Lemma approval_names suffix :
  In suffix [".json"; "-consuming.json"; ".claim"] -> valid_name (id ++ suffix) = true.
Proof.
  intros Hin. apply id_suffix_valid; [apply id_bytes|..];
    repeat destruct Hin as [<-|Hin]; try done; simpl; lia.
Qed.

Lemma approval_paths fs :
  store_layout store active used fs ->
  active_path store id = render active_loc /\ used_path store id = render used_loc /\
  consuming_path store id = render consuming_loc /\ claim_path store id = render claim_loc.
Proof.
  intros [Ea Eu [Hva _] [Hvu _] _ _]. unfold active_path, used_path, consuming_path, claim_path.
  rewrite Ea, Eu, !join_render by (done || apply approval_names; simpl; tauto). done.
Qed.

Lemma suffix_inj (dir : loc) (s t : string) :
  (dir ++ [(id ++ s)%string])%list = (dir ++ [(id ++ t)%string])%list -> s = t.
Proof.
  intros [_ E]%app_inj_tail. clear Hid. induction id as [|c i IH]; [exact E|].
  rewrite !append_cons in E. injection E. exact IH.
Qed.

(** The file system after a consumption. *)
Definition consumed_fs (fs : fsys) (bytes : string) (t now : attributes) : fsys :=
  <[used_loc := File bytes t]> (<[claim_loc := File "" now]> (delete active_loc fs)).

Context (Hdirs : active <> used).

Lemma active_not_used a b : (active ++ [a])%list <> (used ++ [b])%list.
Proof. intros [E _]%app_inj_tail. done. Qed.

Lemma read_check_wp w dir n bytes t r observed now :
  real_dir (w_fs w) dir -> valid_name n = true -> w_fs w !! (dir ++ [n])%list = Some (File bytes t) ->
  strlen bytes <= MAX_APPROVAL_RECORD_BYTES ->
  record_from_slice bytes = Some r -> record_grants observed now r ->
  wp (fun _ => True)
    (record <-? read_record (render (dir ++ [n])) ;; lift (check_record id observed now record)) w
    (fun w' o => w' = w /\ o = Ok (grant_of id r Consumed)).
Proof.
  intros Hreal Hn E Hsize Hr Hg. unfold read_record.
  eapply wp_call; [simpl; by erewrite exec_metadata_file|done|].
  simpl. rewrite (proj2 (N.ltb_ge _ _) Hsize). simpl. erewrite exec_read_file by done. split; [done|].
  simpl. rewrite Hr. simpl. by rewrite check_record_complete.
Qed.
----------------------------------------
From the listing above, the lines starting with the one that has "consuming_path store id" and running through the one that has "strlen bytes <= MAX_APPROVAL_RECORD_BYTES" should be copied exactly, ends included.

[ANSWER]
  consuming_path store id = render consuming_loc /\ claim_path store id = render claim_loc.
Proof.
  intros [Ea Eu [Hva _] [Hvu _] _ _]. unfold active_path, used_path, consuming_path, claim_path.
  rewrite Ea, Eu, !join_render by (done || apply approval_names; simpl; tauto). done.
Qed.

Lemma suffix_inj (dir : loc) (s t : string) :
  (dir ++ [(id ++ s)%string])%list = (dir ++ [(id ++ t)%string])%list -> s = t.
Proof.
  intros [_ E]%app_inj_tail. clear Hid. induction id as [|c i IH]; [exact E|].
  rewrite !append_cons in E. injection E. exact IH.
Qed.

(** The file system after a consumption. *)
Definition consumed_fs (fs : fsys) (bytes : string) (t now : attributes) : fsys :=
  <[used_loc := File bytes t]> (<[claim_loc := File "" now]> (delete active_loc fs)).

Context (Hdirs : active <> used).

Lemma active_not_used a b : (active ++ [a])%list <> (used ++ [b])%list.
Proof. intros [E _]%app_inj_tail. done. Qed.

Lemma read_check_wp w dir n bytes t r observed now :
  real_dir (w_fs w) dir -> valid_name n = true -> w_fs w !! (dir ++ [n])%list = Some (File bytes t) ->
  strlen bytes <= MAX_APPROVAL_RECORD_BYTES ->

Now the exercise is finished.